> About this exercise: Only the final stretch of the data is wanted: reproduce the line containing "Definition MgmMock_Close : M" and each line after it, exactly.

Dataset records
· · · ·

Section mock.
Context (am : MockAccountManager).
Definition Mock_GetOrCreateAccountByUser (userId : string) (domain : string) : MW Account :=
  match GetOrCreateAccountByUserFunc am with Some f => f userId domain | None => unimplemented "GetOrCreateAccountByUser" end.
Definition Mock_GetAccountByUser (userId : string) : MW Account :=
  match GetAccountByUserFunc am with Some f => f userId | None => unimplemented "GetAccountByUser" end.
Definition Mock_AddSetupKey (accountId : string) (keyName : string) (keyType : string) (expiresIn : option Z) : MW SetupKey :=
  match AddSetupKeyFunc am with Some f => f accountId keyName keyType expiresIn | None => unimplemented "AddSetupKey" end.
Definition Mock_RevokeSetupKey (accountId : string) (keyId : string) : MW SetupKey :=
  match RevokeSetupKeyFunc am with Some f => f accountId keyId | None => unimplemented "RevokeSetupKey" end.
Definition Mock_RenameSetupKey (accountId : string) (keyId : string) (newName : string) : MW SetupKey :=
  match RenameSetupKeyFunc am with Some f => f accountId keyId newName | None => unimplemented "RenameSetupKey" end.
Definition Mock_GetAccountById (accountId : string) : MW Account :=
  match GetAccountByIdFunc am with Some f => f accountId | None => unimplemented "GetAccountById" end.
Definition Mock_GetAccountByUserOrAccountId (userId : string) (accountId : string) (domain : string) : MW Account :=
  match GetAccountByUserOrAccountIdFunc am with Some f => f userId accountId domain | None => unimplemented "GetAccountByUserOrAccountId" end.
Definition Mock_GetAccountWithAuthorizationClaims (claims : AuthorizationClaims) : MW Account :=
  match GetAccountWithAuthorizationClaimsFunc am with Some f => f claims | None => unimplemented "GetAccountWithAuthorizationClaims" end.
Definition Mock_IsUserAdmin (claims : AuthorizationClaims) : MW bool :=
  match IsUserAdminFunc am with Some f => f claims | None => unimplemented "IsUserAdmin" end.
Definition Mock_AccountExists (accountId : string) : MW bool :=
  match AccountExistsFunc am with Some f => f accountId | None => unimplemented "AccountExists" end.
Definition Mock_AddAccount (accountId : string) (userId : string) (domain : string) : MW Account :=
  match AddAccountFunc am with Some f => f accountId userId domain | None => unimplemented "AddAccount" end.
Definition Mock_GetPeer (peerKey : string) : MW Peer :=
  match GetPeerFunc am with Some f => f peerKey | None => unimplemented "GetPeer" end.
Definition Mock_MarkPeerConnected (peerKey : string) (connected : bool) : MW unit :=
  match MarkPeerConnectedFunc am with Some f => f peerKey connected | None => unimplemented "MarkPeerConnected" end.
Definition Mock_RenamePeer (accountId : string) (peerKey : string) (newName : string) : MW Peer :=
  match RenamePeerFunc am with Some f => f accountId peerKey newName | None => unimplemented "RenamePeer" end.
Definition Mock_DeletePeer (accountId : string) (peerKey : string) : MW Peer :=
  match DeletePeerFunc am with Some f => f accountId peerKey | None => unimplemented "DeletePeer" end.
Definition Mock_GetPeerByIP (accountId : string) (peerIP : string) : MW Peer :=
  match GetPeerByIPFunc am with Some f => f accountId peerIP | None => unimplemented "GetPeerByIP" end.
Definition Mock_GetNetworkMap (peerKey : string) : MW NetworkMap :=
  match GetNetworkMapFunc am with Some f => f peerKey | None => unimplemented "GetNetworkMap" end.
Definition Mock_AddPeer (setupKey : string) (userId : string) (peer : Peer) : MW Peer :=
  match AddPeerFunc am with Some f => f setupKey userId peer | None => unimplemented "AddPeer" end.
Definition Mock_UpdatePeerMeta (peerKey : string) (meta : PeerSystemMeta) : MW unit :=
  match UpdatePeerMetaFunc am with Some f => f peerKey meta | None => unimplemented "UpdatePeerMetaFunc" end.
Definition Mock_GetUsersFromAccount (accountID : string) : MW (list UserInfo) :=
  match GetUsersFromAccountFunc am with Some f => f accountID | None => unimplemented "GetUsersFromAccount" end.
Definition Mock_GetGroup (accountID : string) (groupID : string) : MW Group :=
  match GetGroupFunc am with Some f => f accountID groupID | None => unimplemented "GetGroup" end.
Definition Mock_SaveGroup (accountID : string) (group : Group) : MW unit :=
  match SaveGroupFunc am with Some f => f accountID group | None => unimplemented "SaveGroup" end.
Definition Mock_DeleteGroup (accountID : string) (groupID : string) : MW unit :=
  match DeleteGroupFunc am with Some f => f accountID groupID | None => unimplemented "DeleteGroup" end.
Definition Mock_ListGroups (accountID : string) : MW (list Group) :=
  match ListGroupsFunc am with Some f => f accountID | None => unimplemented "ListGroups" end.
Definition Mock_GroupAddPeer (accountID : string) (groupID : string) (peerKey : string) : MW unit :=
  match GroupAddPeerFunc am with Some f => f accountID groupID peerKey | None => unimplemented "GroupAddPeer" end.
Definition Mock_GroupDeletePeer (accountID : string) (groupID : string) (peerKey : string) : MW unit :=
  match GroupDeletePeerFunc am with Some f => f accountID groupID peerKey | None => unimplemented "GroupDeletePeer" end.
Definition Mock_GroupListPeers (accountID : string) (groupID : string) : MW (list Peer) :=
  match GroupListPeersFunc am with Some f => f accountID groupID | None => unimplemented "GroupListPeers" end.
Definition Mock_GetRule (accountID : string) (ruleID : string) : MW Rule :=
  match GetRuleFunc am with Some f => f accountID ruleID | None => unimplemented "GetRule" end.
Definition Mock_SaveRule (accountID : string) (rule : Rule) : MW unit :=
  match SaveRuleFunc am with Some f => f accountID rule | None => unimplemented "SaveRule" end.
Definition Mock_DeleteRule (accountID : string) (ruleID : string) : MW unit :=
  match DeleteRuleFunc am with Some f => f accountID ruleID | None => unimplemented "DeleteRule" end.
Definition Mock_ListRules (accountID : string) : MW (list Rule) :=
  match ListRulesFunc am with Some f => f accountID | None => unimplemented "ListRules" end.

(** The mock as an account manager. *)
Definition mock_manager : AccountManager := {|
  AM_GetOrCreateAccountByUser := Mock_GetOrCreateAccountByUser;
  AM_GetAccountByUser := Mock_GetAccountByUser;
  AM_AddSetupKey := Mock_AddSetupKey;
  AM_RevokeSetupKey := Mock_RevokeSetupKey;
  AM_RenameSetupKey := Mock_RenameSetupKey;
  AM_GetAccountById := Mock_GetAccountById;
  AM_GetAccountByUserOrAccountId := Mock_GetAccountByUserOrAccountId;
  AM_GetAccountWithAuthorizationClaims := Mock_GetAccountWithAuthorizationClaims;
  AM_IsUserAdmin := Mock_IsUserAdmin;
  AM_AccountExists := Mock_AccountExists;
  AM_AddAccount := Mock_AddAccount;
  AM_GetPeer := Mock_GetPeer;
  AM_MarkPeerConnected := Mock_MarkPeerConnected;
  AM_RenamePeer := Mock_RenamePeer;
  AM_DeletePeer := Mock_DeletePeer;
  AM_GetPeerByIP := Mock_GetPeerByIP;
  AM_GetNetworkMap := Mock_GetNetworkMap;
  AM_AddPeer := Mock_AddPeer;
  AM_UpdatePeerMeta := Mock_UpdatePeerMeta;
  AM_GetUsersFromAccount := Mock_GetUsersFromAccount;
  AM_GetGroup := Mock_GetGroup;
  AM_SaveGroup := Mock_SaveGroup;
  AM_DeleteGroup := Mock_DeleteGroup;
  AM_ListGroups := Mock_ListGroups;
  AM_GroupAddPeer := Mock_GroupAddPeer;
  AM_GroupDeletePeer := Mock_GroupDeletePeer;
  AM_GroupListPeers := Mock_GroupListPeers;
  AM_GetRule := Mock_GetRule;
  AM_SaveRule := Mock_SaveRule;
  AM_DeleteRule := Mock_DeleteRule;
  AM_ListRules := Mock_ListRules |}.
End mock.

(** The mock that has all functions of a manager, and the one that has none. *)
Definition mock_of (m : AccountManager) : MockAccountManager := {|
  GetOrCreateAccountByUserFunc := Some (AM_GetOrCreateAccountByUser m);
  GetAccountByUserFunc := Some (AM_GetAccountByUser m);
  AddSetupKeyFunc := Some (AM_AddSetupKey m);
  RevokeSetupKeyFunc := Some (AM_RevokeSetupKey m);
  RenameSetupKeyFunc := Some (AM_RenameSetupKey m);
  GetAccountByIdFunc := Some (AM_GetAccountById m);
  GetAccountByUserOrAccountIdFunc := Some (AM_GetAccountByUserOrAccountId m);
  GetAccountWithAuthorizationClaimsFunc := Some (AM_GetAccountWithAuthorizationClaims m);
  IsUserAdminFunc := Some (AM_IsUserAdmin m);
  AccountExistsFunc := Some (AM_AccountExists m);
  AddAccountFunc := Some (AM_AddAccount m);
  GetPeerFunc := Some (AM_GetPeer m);
  MarkPeerConnectedFunc := Some (AM_MarkPeerConnected m);
  RenamePeerFunc := Some (AM_RenamePeer m);
  DeletePeerFunc := Some (AM_DeletePeer m);
  GetPeerByIPFunc := Some (AM_GetPeerByIP m);
  GetNetworkMapFunc := Some (AM_GetNetworkMap m);
  AddPeerFunc := Some (AM_AddPeer m);
  UpdatePeerMetaFunc := Some (AM_UpdatePeerMeta m);
  GetUsersFromAccountFunc := Some (AM_GetUsersFromAccount m);
  GetGroupFunc := Some (AM_GetGroup m);
  SaveGroupFunc := Some (AM_SaveGroup m);
  DeleteGroupFunc := Some (AM_DeleteGroup m);
  ListGroupsFunc := Some (AM_ListGroups m);
  GroupAddPeerFunc := Some (AM_GroupAddPeer m);
  GroupDeletePeerFunc := Some (AM_GroupDeletePeer m);
  GroupListPeersFunc := Some (AM_GroupListPeers m);
  GetRuleFunc := Some (AM_GetRule m);
  SaveRuleFunc := Some (AM_SaveRule m);
  DeleteRuleFunc := Some (AM_DeleteRule m);
  ListRulesFunc := Some (AM_ListRules m) |}.
Definition empty_mock : MockAccountManager := mkMockAccountManager None None None None None None None None None None None None None None None None None None None None None None None None None None None None None None None.

(* ------------------------------------------------------------------ *)
(** ** mock_server/management_server_mock.go *)

(** [M]: what a call of the server is; the stream is part of it. *)
Record ManagementServiceServerMock (W Empty Key' : Type) := mkServerMock {
  SM_LoginFunc : option (EncryptedMessage → M W EncryptedMessage);
  SM_SyncFunc : option (EncryptedMessage → M W unit);
  SM_GetServerKeyFunc : option (Empty → M W Key');
  SM_IsHealthyFunc : option (Empty → M W Empty);
  SM_GetDeviceAuthorizationFlowFunc : option (EncryptedMessage → M W EncryptedMessage) }.
Arguments SM_LoginFunc {W Empty Key'} _.
Arguments SM_SyncFunc {W Empty Key'} _.
Arguments SM_GetServerKeyFunc {W Empty Key'} _.
Arguments SM_IsHealthyFunc {W Empty Key'} _.
Arguments SM_GetDeviceAuthorizationFlowFunc {W Empty Key'} _.

Section server_mock.
Context {W Empty Key' : Type} (m : ManagementServiceServerMock W Empty Key').
Definition ServerMock_Login (req : EncryptedMessage) : M W EncryptedMessage :=
  match SM_LoginFunc m with Some f => f req | None => unimplemented "Login" end.
(** It calls itself, not the function; [calls] bounds the stack. *)
Fixpoint ServerMock_Sync (calls : nat) (msg : EncryptedMessage) : M W unit :=
  match SM_SyncFunc m with
  | Some _ => match calls with 0 => panic "stack overflow" | S calls' => ServerMock_Sync calls' msg end
  | None => unimplemented "Sync"
  end.
Definition ServerMock_GetServerKey (empty : Empty) : M W Key' :=
  match SM_GetServerKeyFunc m with Some f => f empty | None => unimplemented "GetServerKey" end.
Definition ServerMock_IsHealthy (empty : Empty) : M W Empty :=
  match SM_IsHealthyFunc m with Some f => f empty | None => unimplemented "IsHealthy" end.
Definition ServerMock_GetDeviceAuthorizationFlow (req : EncryptedMessage) : M W EncryptedMessage :=
  match SM_GetDeviceAuthorizationFlowFunc m with Some f => f req | None => unimplemented "GetDeviceAuthorizationFlow" end.
End server_mock.

(* ------------------------------------------------------------------ *)
(** ** management/client/mock.go *)

(** A result that is a pointer is nil when the function is missing.  The
    handler of [Sync] is given to the function. *)
Record MgmMockClient (W : Type) := mkMgmMock {
  MM_CloseFunc : option (M W unit);
  MM_SyncFunc : option ((SyncResponse → M W unit) → M W unit);
  MM_GetServerPublicKeyFunc : option (M W (option Key));
  MM_RegisterFunc : option (Key → string → string → option Info → M W (option LoginResponse));
  MM_LoginFunc : option (Key → option Info → M W (option LoginResponse));
  MM_GetDeviceAuthorizationFlowFunc : option (Key → M W (option PbDeviceAuthorizationFlow)) }.
Arguments MM_CloseFunc {W} _.
Arguments MM_SyncFunc {W} _.
Arguments MM_GetServerPublicKeyFunc {W} _.
Arguments MM_RegisterFunc {W} _.
Arguments MM_LoginFunc {W} _.
Arguments MM_GetDeviceAuthorizationFlowFunc {W} _.

Section mgm_mock.
Context {W : Type} (m : MgmMockClient W).
Definition MgmMock_Close : M W unit := match MM_CloseFunc m with None => mret tt | Some f => f end.
Definition MgmMock_Sync (msgHandler : SyncResponse → M W unit) : M W unit :=
  match MM_SyncFunc m with None => mret tt | Some f => f msgHandler end.
Definition MgmMock_GetServerPublicKey : M W (option Key) :=
  match MM_GetServerPublicKeyFunc m with None => mret None | Some f => f end.
Definition MgmMock_Register (serverKey : Key) (setupKey jwtToken : string) (info : option Info) : M W (option LoginResponse) :=
  match MM_RegisterFunc m with None => mret None | Some f => f serverKey setupKey jwtToken info end.
Definition MgmMock_Login (serverKey : Key) (info : option Info) : M W (option LoginResponse) :=
  match MM_LoginFunc m with None => mret None | Some f => f serverKey info end.
Definition MgmMock_GetDeviceAuthorizationFlow (serverKey : Key) : M W (option PbDeviceAuthorizationFlow) :=
  match MM_GetDeviceAuthorizationFlowFunc m with None => mret None | Some f => f serverKey end.
End mgm_mock.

· · · ·

> Response box:
Definition MgmMock_Close : M W unit := match MM_CloseFunc m with None => mret tt | Some f => f end.
Definition MgmMock_Sync (msgHandler : SyncResponse → M W unit) : M W unit :=
  match MM_SyncFunc m with None => mret tt | Some f => f msgHandler end.
Definition MgmMock_GetServerPublicKey : M W (option Key) :=
  match MM_GetServerPublicKeyFunc m with None => mret None | Some f => f end.
Definition MgmMock_Register (serverKey : Key) (setupKey jwtToken : string) (info : option Info) : M W (option LoginResponse) :=
  match MM_RegisterFunc m with None => mret None | Some f => f serverKey setupKey jwtToken info end.
Definition MgmMock_Login (serverKey : Key) (info : option Info) : M W (option LoginResponse) :=
  match MM_LoginFunc m with None => mret None | Some f => f serverKey info end.
Definition MgmMock_GetDeviceAuthorizationFlow (serverKey : Key) : M W (option PbDeviceAuthorizationFlow) :=
  match MM_GetDeviceAuthorizationFlowFunc m with None => mret None | Some f => f serverKey end.
End mgm_mock.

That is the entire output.